A small group of engineers at TsKBEM led by Boris Raushenbakh looked at whether or not a similar station conversion might be possible with an R-7 rocket, using it to beat the Americans and score yet another space first. But with the mass of such a station and the long-term nature of equipment required for record-setting missions, there were concerns that TsKBEM’s engineers would not be able to come up with the larger on-orbit engines required for reboosting of such a heavy structure when its orbit began to decay.
Enter designer and deputy chief Boris Chertok into the mix. A senior man at the bureau since the earliest days of OKB-1, he was responsible for control and guidance issues for rockets and spacecraft. Chertok was also the number-four man in charge at TsKBEM behind Mishin, Sergei Okhapkin, and Konstantin Bushuyev. Chertok knew that engines designed for Soyuz weren’t powerful enough for a station. But his friend Aleksei Isayev, chief designer of OKB-2 (renamed Himmash in 1966), might be able to provide what was needed.
Boris Chertok and Aleksei Isayev’s friendship went back to just before the Second World War.

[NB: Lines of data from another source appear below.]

(** X11. When no two of the enumerated timestamps render to the same
    local path, the batch holds one group per present timestamp, each
    with that timestamp's single remote reference, in the order of the
    timestamps; [download] then returns one cached file per present
    timestamp, in that order, each fetched into its own local path. *)
Theorem make_batch_distinct_local_paths
    (a : Timestamp) (l times : list Timestamp) (w w1 : world) :
  has_storage_options self = true ->
  _make_times_strided env self a (last l a) w = (Ok times, w1) ->
  Forall (fun t => local_path env self t <> "") times ->
  NoDup (map (local_path env self) times) ->
  let so := match storage_options (_kwargs self) with
            | Some so => so
            | None => []
            end in
  let batch :=
    flat_map (fun t =>
                match remote_ref env self false t with
                | Some r => [(local_path env self t, [r])]
                | None => []
                end) times in
  let files :=
    flat_map (fun t =>
                match remote_ref env self false t with
                | Some r =>
                    [cached_name env
                       (dict_set (dict_union [("same_names", "True")] so)
                                 "cache_storage" (local_path env self t)) r]
                | None => []
                end) times in
  fst (_make_batch env self (TimesList (a :: l)) w) = Ok batch /\
  fst (download env self (TimesList (a :: l)) w) = Ok files.
Proof.
  intros Hso Htimes Hloc Hnd. cbv zeta. fold (singles env self times).
  assert (Hb : _make_batch env self (TimesList (a :: l)) w
               = (Ok (singles env self times),
                  add_events (flat_map (remote_calls env self false) times) w1)).
  { rewrite make_batch_cons. rewrite (bind_ok _ _ _ _ _ Htimes).
    rewrite (group_by_local_view env self times Hso Hloc).
    rewrite fold_add_ref_distinct; [reflexivity | exact Hnd | now intros]. }
  split; [now rewrite Hb|].
  unfold download. rewrite (bind_ok _ _ _ _ _ Hb).
  rewrite (download_batches_result env self _ _ Hso).
  unfold cached_files. now rewrite group_files_singles.
Qed.

(** X12. A daily request whose last timestamp lies before its first
    enumerates no day at all: [download] returns the empty list and
    leaves the world as it found it, with no remote call made. *)
Theorem daily_request_backwards
    (tp : TimeProps) (so : dict string) (a : Timestamp) (l : list Timestamp)
    (w : world) :
  time (_kwargs self) = Some tp -> freq tp = Some one_day ->
  storage_options (_kwargs self) = Some so ->
  last l a < a ->
  download env self (TimesList (a :: l)) w = (Ok [], w).
Proof.
  intros Ht Hf Hso Hlt.
  unfold download. unfold bind at 1. rewrite make_batch_cons.
  unfold _make_times_strided. rewrite Ht, Hf.
  rewrite Z.ltb_irrefl, Z.eqb_refl.
  unfold bind at 1. unfold ret at 1. unfold date_range.
  apply Z.ltb_lt in Hlt. rewrite Hlt. cbn [group_by_local]. unfold ret at 1.
  unfold _download_batches. now rewrite Hso.
Qed.

(** X13. The options under which each group is fetched: the
    descriptor's storage options, with [cache_storage] replaced by the
    group's own local path (the path of an earlier group does not leak
    into a later one) and [same_names] set to [True] unless the
    descriptor sets it. *)
Theorem download_batches_options
    (so : dict string) (batch : dict (list string)) (w : world) :
  storage_options (_kwargs self) = Some so ->
  NoDup (dict_keys so) ->
  exists opts : string -> dict string,
    fst (_download_batches env self batch w)
    = Ok (flat_map (fun kv => map (cached_name env (opts (fst kv))) (snd kv))
                   batch) /\
    forall local,
      dict_get (opts local) "cache_storage" = Some local /\
      dict_get (opts local) "same_names"
      = Some (dict_get_default so "same_names" "True") /\
      forall k, k <> "cache_storage" -> k <> "same_names" ->
                dict_get (opts local) k = dict_get so k.
Proof.
  intros Hso Hnd.
  exists (fun local =>
            dict_set (dict_union [("same_names", "True")] so)
                     "cache_storage" local).
  split.
  { unfold _download_batches. rewrite Hso. now rewrite fetch_groups_result. }
  intros local. split; [apply dict_get_set_same|]. split.
  - rewrite dict_get_set_other by discriminate.
    rewrite (dict_get_union so Hnd). unfold dict_get_default.
    now destruct (dict_get so "same_names").
  - intros k Hk1 Hk2. rewrite dict_get_set_other by congruence.
    rewrite (dict_get_union so Hnd).
    destruct (dict_get so k); [reflexivity|]. simpl.
    destruct (String.eqb k "same_names") eqn:E; [|reflexivity].
    apply String.eqb_eq in E. contradiction.
Qed.
(** The calls the two functions make into the plotting library, with the
    arguments they pass. *)
Inductive call :=
  | Subplots (nrows ncols : nat)
  | Imshow (t : target) (shp : list nat) (data : list pixel)
           (cmap aspect : string) (extent : list nat)
  | Grid (t : target) (color : string) (linewidth : nat)
  | SetTitle (t : target) (label : string)
  | SetXticks (t : target) (ticks : list nat)
  | SetYticks (t : target) (ticks : list nat)
  | TightLayout
  | ShowFigure.

(** The plotting library: which calls it rejects, given the calls it has
    seen so far, and in what form [subplots] returns the axes it made. *)
Record backend := Backend {
  fault : list call → call → option exn;
  pack : list (list nat) → axobj
}.

Record world := World {
  mem : gmap nat (list pixel);   (* array buffers, by address *)
  trace : list call;             (* calls received by the library, oldest first *)
  fresh : nat                    (* next unused Axes handle *)
}.

Inductive outcome (A : Type) :=
  | Return (a : A) (w : world)
  | Raise (e : exn) (w : world).
Global Arguments Return {A} a w.
Global Arguments Raise {A} e w.

Definition final {A} (o : outcome A) : world :=
  match o with Return _ w => w | Raise _ w => w end.

Definition M (A : Type) : Type := world → outcome A.

Global Instance M_ret : MRet M := λ A a w, Return a w.
Global Instance M_bind : MBind M := λ A B f m w,
  match m w with
  | Return a w' => f a w'
  | Raise e w' => Raise e w'
  end.

Definition raise {A} (e : exn) : M A := λ w, Raise e w.

Fixpoint for_each {A} (body : A → M unit) (l : list A) : M unit :=
  match l with
  | [] => mret tt
  | x :: l' => body x;; for_each body l'
  end.

(** [a.shape[k]] *)
Definition shape_at (a : ndarray) (k : nat) : M nat :=
  match shape a !! k with
  | Some n => mret n
  | None => raise IndexError
  end.

(** [iter(a)] for an array *)
Definition iter_ndarray (a : ndarray) : M (list ndarray) :=
  match shape a with
  | [] => raise TypeError
  | n :: rest => mret (subarray a rest <$> seq 0 n)
  end.

(** [iter(axs)] for what [subplots] returned *)
Definition iter_axobj (o : axobj) : M (list axobj) :=
  match o with
  | Axes _ => raise TypeError
  | AxesRow row => mret (Axes <$> row)
  | AxesGrid rows => mret (AxesRow <$> rows)
  end.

Back then, Isayev was working on a rocket-powered aircraft design for use in attempts to break several speed and altitude records. Chertok was brought on somewhat early in the project to provide additional input. A few days after the design was formally submitted, Germany invaded Russia, and priority was given to building weapons of war instead of setting records. The design was adapted to become a rocket-powered fighter plane; although it underwent extensive flight-testing, it did not make it into operational use.
Even without an operational fighter to his credit, Isayev learned valuable lessons about designing rocket engines and fuel tanks. At the end of the war, Isayev and Chertok both accompanied Sergei Korolev to Germany to help recover useable materials from the V2 rocket program. Both men later took part in Korolev’s early postwar rocketry work.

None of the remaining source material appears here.